Driving contract part 1: Teen promises

In the first section, create a list of promises that your teen will agree to keep. Some will promote safety, while others can help your teen qualify for discount auto insurance. Here are a few suggestions to get you started:

  • I, the teen, will always wear a seatbelt while the car is moving.
  • I will always obey the speed limit, posted road signs and traffic laws.
  • I will always tell you, the parent, where I am going and with whom.
  • I will always tell you if I am stopped by the police, or if I am in another car that is stopped by the police.
  • I will never use a mobile phone while the car is moving, whether to talk, text or get directions.
  • I will never get behind the wheel while intoxicated by drugs or alcohol.
  • I will never get into a car that is driven by someone who is intoxicated by drugs or alcohol.
  • I will do my best to keep my grades high and driving record clean to help ensure I qualify for low cost auto insurance.
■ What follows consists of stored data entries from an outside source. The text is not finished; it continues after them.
(** Joining the paragraphs of a text gives the text back. *)
Lemma join_split_paragraphs s : join_paragraphs (split_paragraphs s) = s.
Proof.
  assert (H : forall n s, length s <= n -> join_paragraphs (split_paragraphs s) = s).
  { clear s. induction n as [|n IH]; intros s Hlen.
    - destruct s; [reflexivity | simpl in Hlen; lia].
    - destruct s as [|a [|b s'']]; try reflexivity.
      simpl in Hlen.
      rewrite split_paragraphs_step.
      destruct (is_nl a && is_nl b) eqn:E.
      + apply andb_prop in E. destruct E as [Ea Eb].
        apply is_nl_eq in Ea, Eb. subst a b.
        rewrite join_paragraphs_cons by apply split_paragraphs_nonempty.
        rewrite IH by lia. reflexivity.
      + pose proof (IH (b :: s'') ltac:(simpl; lia)) as Hs.
        destruct (split_paragraphs (b :: s'')) as [|p ps] eqn:Ep.
        * exfalso. apply (split_paragraphs_nonempty (b :: s'')). exact Ep.
        * rewrite join_paragraphs_char. f_equal. exact Hs. }
  apply (H (length s)). lia.
Qed.

Lemma join_paragraphs_snoc ps p :
  ps <> [] ->
  join_paragraphs (ps ++ [p]) = join_paragraphs ps ++ paragraph_break ++ p.
Proof.
  induction ps as [|q ps IH]; [congruence|]. intros _.
  destruct ps as [|q' ps].
  - reflexivity.
  - change ((q :: q' :: ps) ++ [p]) with (q :: ((q' :: ps) ++ [p])).
    rewrite join_paragraphs_cons by (destruct ps; discriminate).
    rewrite IH by discriminate.
    rewrite (join_paragraphs_cons q (q' :: ps)) by discriminate.
    rewrite <- !app_assoc. reflexivity.
Qed.

Lemma starts_with_break a b s :
  starts_with paragraph_break (a :: b :: s) = is_nl a && is_nl b.
Proof.
  unfold paragraph_break, is_nl. cbn [starts_with].
  rewrite (Ascii.eqb_sym nl a), (Ascii.eqb_sym nl b), andb_true_r. reflexivity.
Qed.

(** A text that does not begin with a blank line begins with a paragraph
    that is not empty. *)
Lemma split_paragraphs_head s :
  s <> [] -> starts_with paragraph_break s = false ->
  exists p ps, split_paragraphs s = p :: ps /\ p <> [].
Proof.
  destruct s as [|a [|b s'']]; [congruence | |]; intros _ H.
  - exists [a], []. split; [reflexivity | discriminate].
  - rewrite split_paragraphs_step.
    rewrite starts_with_break in H. rewrite H. destruct (split_paragraphs (b :: s'')) as [|p ps].
    + exists [a], []. split; [reflexivity | discriminate].
    + exists (a :: p), ps. split; [reflexivity | discriminate].
Qed.

(** *** Removing overlaps *)

Lemma last_default {A : Type} (l : list A) d1 d2 :
  l <> [] -> last l d1 = last l d2.
Proof.
  induction l as [|x l IH]; [congruence|]. intros _.
  destruct l as [|y l]; [reflexivity|].
  change (last (y :: l) d1 = last (y :: l) d2). apply IH. discriminate.
Qed.

Lemma strip_overlaps_snoc overlap prev l d :
  strip_overlaps overlap prev (l ++ [d]) =
  strip_overlaps overlap prev l ++
  skipn (length (overlap_text overlap (last l prev))) d.
Proof.
  revert prev. induction l as [|c l IH]; intros prev.
  - simpl. rewrite app_nil_r. reflexivity.
  - change (strip_overlaps overlap prev ((c :: l) ++ [d]))
      with (skipn (length (overlap_text overlap prev)) c ++
            strip_overlaps overlap c (l ++ [d])).
    rewrite IH.
    change (strip_overlaps overlap prev (c :: l))
      with (skipn (length (overlap_text overlap prev)) c ++ strip_overlaps overlap c l).
    rewrite <- app_assoc.
    destruct l as [|x l]; [reflexivity|].
    change (last (c :: x :: l) prev) with (last (x :: l) prev).
    rewrite (last_default (x :: l) c prev) by discriminate. reflexivity.
Qed.

Lemma remove_overlaps_snoc overlap cs d :
  cs <> [] ->
  remove_overlaps overlap (cs ++ [d]) =
  remove_overlaps overlap cs ++ skipn (length (overlap_text overlap (last cs []))) d.
Proof.
  destruct cs as [|c cs]; [congruence|]. intros _.
  change (remove_overlaps overlap ((c :: cs) ++ [d]))
    with (c ++ strip_overlaps overlap c (cs ++ [d])).
  rewrite strip_overlaps_snoc.
  change (remove_overlaps overlap (c :: cs)) with (c ++ strip_overlaps overlap c cs).
  rewrite <- app_assoc.
  destruct cs as [|x cs]; [reflexivity|].
  change (last (c :: x :: cs) []) with (last (x :: cs) (@nil ascii)).
  rewrite (last_default (x :: cs) c []) by discriminate. reflexivity.
Qed.

Lemma skipn_length_app {A : Type} (l1 l2 : list A) :
  skipn (length l1) (l1 ++ l2) = l2.
Proof. induction l1; simpl; auto. Qed.

(** Growing the buffer at its end grows the reconstruction by as much,
    once the buffer holds the overlap of the chunk before it. *)
Lemma remove_overlaps_grow overlap cs cur x :
  (cs = [] \/ exists rest, cur = overlap_text overlap (last cs []) ++ rest) ->
  remove_overlaps overlap (cs ++ [cur ++ x]) =
  remove_overlaps overlap (cs ++ [cur]) ++ x.
Proof.
  intros [->|(rest & ->)].
  - simpl. rewrite !app_nil_r. reflexivity.
  - destruct cs as [|c cs].
    + simpl. rewrite !app_nil_r. reflexivity.
    + rewrite !remove_overlaps_snoc by discriminate.
      set (k := overlap_text overlap (last (c :: cs) [])).
      rewrite <- (app_assoc k rest x), !skipn_length_app.
      apply app_assoc.
Qed.

Lemma remove_overlaps_seal overlap cs cur y :
  remove_overlaps overlap ((cs ++ [cur]) ++ [overlap_text overlap cur ++ y]) =
  remove_overlaps overlap (cs ++ [cur]) ++ y.
Proof.
  rewrite remove_overlaps_snoc by (destruct cs; discriminate).
  rewrite last_last, skipn_length_app. reflexivity.
Qed.

Lemma nonempty_true s : nonempty s = true <-> s <> [].
Proof. destruct s; simpl; split; congruence. Qed.

Lemma overlap_text_length overlap s :
  (0 < overlap)%Z -> (Z.of_nat (length (overlap_text overlap s)) <= overlap)%Z.
Proof.
  intros H. unfold overlap_text, py_suffix.
  destruct (overlap <? Z.of_nat (length s))%Z eqn:E.
  - apply Z.ltb_lt in E. apply Z.ltb_lt in H. rewrite H.
    rewrite length_skipn. apply Z.ltb_lt in H. lia.
  - apply Z.ltb_ge in E. exact E.
Qed.

End ChunkTheory.
Section ChunkInvariants.

Variables (turn : Turn) (max_chars overlap : Z).

Lemma seeded_chunk_bound_mono paragraphs prevs more c :
  seeded_chunk_bound max_chars overlap paragraphs prevs c ->
  seeded_chunk_bound max_chars overlap paragraphs (prevs ++ more) c.
Proof.
  intros [H|(prev & p & Hprev & Hp & E)]; [left; exact H|].
  right. exists prev, p. repeat split; try assumption.
  apply in_or_app. left. exact Hprev.
Qed.

Lemma chunk_step_bounded paragraphs st para :
  In para paragraphs ->
  chunk_state_bounded max_chars overlap paragraphs st ->
  chunk_state_bounded max_chars overlap paragraphs
    (chunk_step turn max_chars overlap st para).
Proof.
  destruct st as [[chunks cur] idx]. intros Hpara [Hall Hcur].
  unfold chunk_state_bounded in *. simpl in Hall, Hcur. unfold chunk_step.
  destruct (Z.of_nat (length cur) + Z.of_nat (length para) + 2 <=? max_chars)%Z eqn:Efit.
  - apply Z.leb_le in Efit. destruct (nonempty cur) eqn:Ene; simpl.
    + split; [exact Hall|]. right. left. left.
      rewrite !length_app. simpl. lia.
    + split; [exact Hall|]. right. left. left. lia.
  - apply Z.leb_gt in Efit. destruct (nonempty cur) eqn:Ene; simpl.
    + apply nonempty_true in Ene. destruct Hcur as [Hcur|Hcur]; [contradiction|].
      rewrite map_app. simpl. split.
      * apply Forall_app. split.
        -- eapply Forall_impl; [|exact Hall].
           intros c Hc. apply seeded_chunk_bound_mono. exact Hc.
        -- constructor; [|constructor]. apply seeded_chunk_bound_mono. exact Hcur.
      * right. right. exists cur, para. repeat split; [|exact Hpara].
        apply in_or_app. right. left. reflexivity.
    + split; [exact Hall|]. right. left.
      destruct (Z_le_gt_dec (Z.of_nat (length para)) max_chars) as [Hle|Hgt].
      * left. exact Hle.
      * right. exists para. repeat split; [exact Hpara | lia].
Qed.

Lemma chunk_fold_bounded paragraphs rest st :
  (forall p, In p rest -> In p paragraphs) ->
  chunk_state_bounded max_chars overlap paragraphs st ->
  chunk_state_bounded max_chars overlap paragraphs
    (fold_left (chunk_step turn max_chars overlap) rest st).
Proof.
  revert st. induction rest as [|p rest IH]; intros st Hin Hst; [exact Hst|].
  simpl. apply IH.
  - intros q Hq. apply Hin. right. exact Hq.
  - apply chunk_step_bounded; [apply Hin; left; reflexivity | exact Hst].
Qed.

Lemma chunk_loop_bounded paragraphs :
  chunk_state_bounded max_chars overlap paragraphs
    (chunk_loop turn max_chars overlap paragraphs).
Proof.
  apply chunk_fold_bounded; [auto|].
  split; [constructor | left; reflexivity].
Qed.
Driving contract part 2: Parent promises

Signing the contract with your teen makes you both accountable, and shows that the agreement isn’t intended to restrict their driving, but to keep them safe. Here are a few things you may want to include in the “parent promises” section of the driving contract:

  • I, the parent, will always provide a safe ride home if you, the teen, are unable to drive.
  • I will not yell or become upset if you are unable to drive for any reason. We will calmly discuss the situation the following day.
  • If I am unable to pick you up when you need help, I promise to help you find a safe way home so that you never have to get behind the wheel while impaired.
  • I will help improve your driving skills by providing you with practice opportunities in various conditions and situations.
  • I will provide a good driving example by following the rules of the road.

Driving contract part 3: Consequences for breaking the contract

Establishing rules and consequences ahead of time can help you avoid an argument if your teen breaks the driving contract. Include some guidelines for punishment if the contract is broken, such as:

  • If I, the teen, break this contract, I will lose my driving privileges for ____ weeks/months.
  • If I break this contract, I will lose my mobile phone for ____ weeks/months.

Talk with your teen to establish a driving contract that works for your family. Telling your teen what you expect ahead of time helps prevent excuses like “I didn’t know I wasn’t allowed to do that.” Remember to stress to your teen that their safety is your main concern, and that parts of the driving contract will relax as your teen becomes a more experienced driver.


1 ping

  1. Thank you, Michael! My oldest will start driving in less than a year.
    This will certainly come in handy very soon!

    1. Thanks, Mary Katheryn. Ours is fortunately too young to drive for a while, but I’ve already been giving this sort of thing a lot of thought. I’ve also thought about what car provides the most physical protection in a collision, and even about actually removing the stereo to limit distractions while driving?